(Stored data)
• • • •

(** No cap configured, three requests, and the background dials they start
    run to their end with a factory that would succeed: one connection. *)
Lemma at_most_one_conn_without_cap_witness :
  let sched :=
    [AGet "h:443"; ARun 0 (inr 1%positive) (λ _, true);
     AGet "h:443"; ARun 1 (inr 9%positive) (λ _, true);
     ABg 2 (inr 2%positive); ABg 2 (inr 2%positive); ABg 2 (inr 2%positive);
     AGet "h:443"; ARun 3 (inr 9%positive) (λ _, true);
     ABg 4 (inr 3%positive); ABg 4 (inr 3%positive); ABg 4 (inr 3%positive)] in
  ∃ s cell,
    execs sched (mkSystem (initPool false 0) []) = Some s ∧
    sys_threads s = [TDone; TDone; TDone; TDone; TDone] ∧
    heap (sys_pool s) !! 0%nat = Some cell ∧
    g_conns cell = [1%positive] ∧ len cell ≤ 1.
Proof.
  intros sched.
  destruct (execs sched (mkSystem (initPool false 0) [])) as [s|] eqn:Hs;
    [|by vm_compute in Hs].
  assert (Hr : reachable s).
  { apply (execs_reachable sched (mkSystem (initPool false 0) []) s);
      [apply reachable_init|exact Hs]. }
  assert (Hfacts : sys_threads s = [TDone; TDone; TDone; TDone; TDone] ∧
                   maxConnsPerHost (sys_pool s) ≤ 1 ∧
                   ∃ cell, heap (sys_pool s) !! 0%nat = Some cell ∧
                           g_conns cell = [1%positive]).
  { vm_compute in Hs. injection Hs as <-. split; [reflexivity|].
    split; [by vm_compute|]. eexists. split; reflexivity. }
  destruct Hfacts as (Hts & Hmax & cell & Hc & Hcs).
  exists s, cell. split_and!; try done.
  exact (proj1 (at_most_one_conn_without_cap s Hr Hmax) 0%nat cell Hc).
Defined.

• • • •

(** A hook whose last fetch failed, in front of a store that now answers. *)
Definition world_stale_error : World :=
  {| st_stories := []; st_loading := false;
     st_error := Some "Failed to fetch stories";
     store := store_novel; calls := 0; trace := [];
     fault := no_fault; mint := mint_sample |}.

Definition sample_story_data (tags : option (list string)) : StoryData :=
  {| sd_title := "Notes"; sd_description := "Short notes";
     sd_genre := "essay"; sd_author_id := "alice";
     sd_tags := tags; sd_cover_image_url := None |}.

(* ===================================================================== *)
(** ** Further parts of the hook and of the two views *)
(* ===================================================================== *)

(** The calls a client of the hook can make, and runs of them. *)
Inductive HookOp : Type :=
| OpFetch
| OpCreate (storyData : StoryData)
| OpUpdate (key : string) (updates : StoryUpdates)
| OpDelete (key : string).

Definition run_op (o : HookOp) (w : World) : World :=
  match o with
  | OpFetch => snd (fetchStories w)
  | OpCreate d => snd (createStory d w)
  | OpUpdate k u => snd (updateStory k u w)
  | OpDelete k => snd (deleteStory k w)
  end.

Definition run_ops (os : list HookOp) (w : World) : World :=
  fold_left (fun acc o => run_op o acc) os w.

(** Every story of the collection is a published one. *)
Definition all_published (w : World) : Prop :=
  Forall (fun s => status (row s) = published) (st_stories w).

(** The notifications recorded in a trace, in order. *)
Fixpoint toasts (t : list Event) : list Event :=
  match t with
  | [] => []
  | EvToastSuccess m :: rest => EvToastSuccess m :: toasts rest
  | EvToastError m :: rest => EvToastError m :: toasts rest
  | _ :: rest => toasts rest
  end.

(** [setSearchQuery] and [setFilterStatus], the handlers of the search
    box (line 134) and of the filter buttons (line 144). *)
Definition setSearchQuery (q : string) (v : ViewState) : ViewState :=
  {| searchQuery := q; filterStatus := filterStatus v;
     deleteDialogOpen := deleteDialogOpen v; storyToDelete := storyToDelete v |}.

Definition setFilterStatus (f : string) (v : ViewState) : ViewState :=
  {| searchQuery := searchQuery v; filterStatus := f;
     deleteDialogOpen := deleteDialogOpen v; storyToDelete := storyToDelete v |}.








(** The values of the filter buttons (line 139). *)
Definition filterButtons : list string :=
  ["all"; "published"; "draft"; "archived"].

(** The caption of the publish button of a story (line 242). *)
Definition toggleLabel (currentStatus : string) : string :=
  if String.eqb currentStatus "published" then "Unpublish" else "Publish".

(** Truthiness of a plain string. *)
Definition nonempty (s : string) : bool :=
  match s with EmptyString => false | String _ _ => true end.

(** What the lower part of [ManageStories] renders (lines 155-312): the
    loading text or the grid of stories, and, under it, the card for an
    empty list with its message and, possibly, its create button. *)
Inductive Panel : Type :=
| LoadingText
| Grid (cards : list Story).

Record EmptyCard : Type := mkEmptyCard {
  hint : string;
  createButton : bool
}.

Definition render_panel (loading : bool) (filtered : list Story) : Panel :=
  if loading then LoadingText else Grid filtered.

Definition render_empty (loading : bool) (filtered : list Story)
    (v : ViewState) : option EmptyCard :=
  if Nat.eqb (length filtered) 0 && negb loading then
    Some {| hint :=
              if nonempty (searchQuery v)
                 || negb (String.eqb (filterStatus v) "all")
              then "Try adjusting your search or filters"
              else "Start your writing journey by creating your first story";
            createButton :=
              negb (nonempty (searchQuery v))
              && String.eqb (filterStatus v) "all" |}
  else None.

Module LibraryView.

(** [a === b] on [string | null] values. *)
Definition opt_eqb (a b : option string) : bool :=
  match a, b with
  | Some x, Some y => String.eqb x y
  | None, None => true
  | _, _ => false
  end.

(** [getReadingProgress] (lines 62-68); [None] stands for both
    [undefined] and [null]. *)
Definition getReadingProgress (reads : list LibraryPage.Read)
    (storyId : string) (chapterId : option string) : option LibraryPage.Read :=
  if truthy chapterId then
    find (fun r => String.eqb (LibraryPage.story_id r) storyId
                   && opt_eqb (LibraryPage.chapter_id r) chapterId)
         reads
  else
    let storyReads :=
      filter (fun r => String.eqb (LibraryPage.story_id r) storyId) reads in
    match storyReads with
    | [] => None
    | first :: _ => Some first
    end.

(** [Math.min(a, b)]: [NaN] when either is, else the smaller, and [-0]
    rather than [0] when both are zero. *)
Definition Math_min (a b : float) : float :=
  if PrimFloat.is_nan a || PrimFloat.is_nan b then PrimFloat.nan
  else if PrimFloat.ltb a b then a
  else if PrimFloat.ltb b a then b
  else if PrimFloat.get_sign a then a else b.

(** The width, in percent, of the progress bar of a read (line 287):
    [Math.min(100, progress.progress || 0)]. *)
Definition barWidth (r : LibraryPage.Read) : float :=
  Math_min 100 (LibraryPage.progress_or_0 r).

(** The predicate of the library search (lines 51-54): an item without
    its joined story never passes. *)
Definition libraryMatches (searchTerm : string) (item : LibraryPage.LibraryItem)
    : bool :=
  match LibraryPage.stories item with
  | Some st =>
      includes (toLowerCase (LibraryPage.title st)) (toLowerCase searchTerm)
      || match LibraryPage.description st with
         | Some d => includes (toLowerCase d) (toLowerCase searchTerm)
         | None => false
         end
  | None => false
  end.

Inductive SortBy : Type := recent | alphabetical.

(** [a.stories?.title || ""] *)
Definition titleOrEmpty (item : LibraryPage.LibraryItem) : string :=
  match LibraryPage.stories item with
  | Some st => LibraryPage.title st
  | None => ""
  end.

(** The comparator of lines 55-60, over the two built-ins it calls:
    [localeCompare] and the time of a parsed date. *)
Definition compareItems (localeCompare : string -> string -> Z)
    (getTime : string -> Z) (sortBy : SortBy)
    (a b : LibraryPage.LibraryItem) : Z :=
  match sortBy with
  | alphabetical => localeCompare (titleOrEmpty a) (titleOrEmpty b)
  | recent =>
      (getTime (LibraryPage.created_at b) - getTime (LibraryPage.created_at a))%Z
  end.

• • • •

> What you have to do: When the line with "fault := no_fault;" is reached in the data above, start copying there, and copy each line exactly until the line with "Definition run_ops (os" has been copied; copy nothing else.

> Answer space:
     fault := no_fault; mint := mint_sample |}.

Definition sample_story_data (tags : option (list string)) : StoryData :=
  {| sd_title := "Notes"; sd_description := "Short notes";
     sd_genre := "essay"; sd_author_id := "alice";
     sd_tags := tags; sd_cover_image_url := None |}.

(* ===================================================================== *)
(** ** Further parts of the hook and of the two views *)
(* ===================================================================== *)

(** The calls a client of the hook can make, and runs of them. *)
Inductive HookOp : Type :=
| OpFetch
| OpCreate (storyData : StoryData)
| OpUpdate (key : string) (updates : StoryUpdates)
| OpDelete (key : string).

Definition run_op (o : HookOp) (w : World) : World :=
  match o with
  | OpFetch => snd (fetchStories w)
  | OpCreate d => snd (createStory d w)
  | OpUpdate k u => snd (updateStory k u w)
  | OpDelete k => snd (deleteStory k w)
  end.

Definition run_ops (os : list HookOp) (w : World) : World :=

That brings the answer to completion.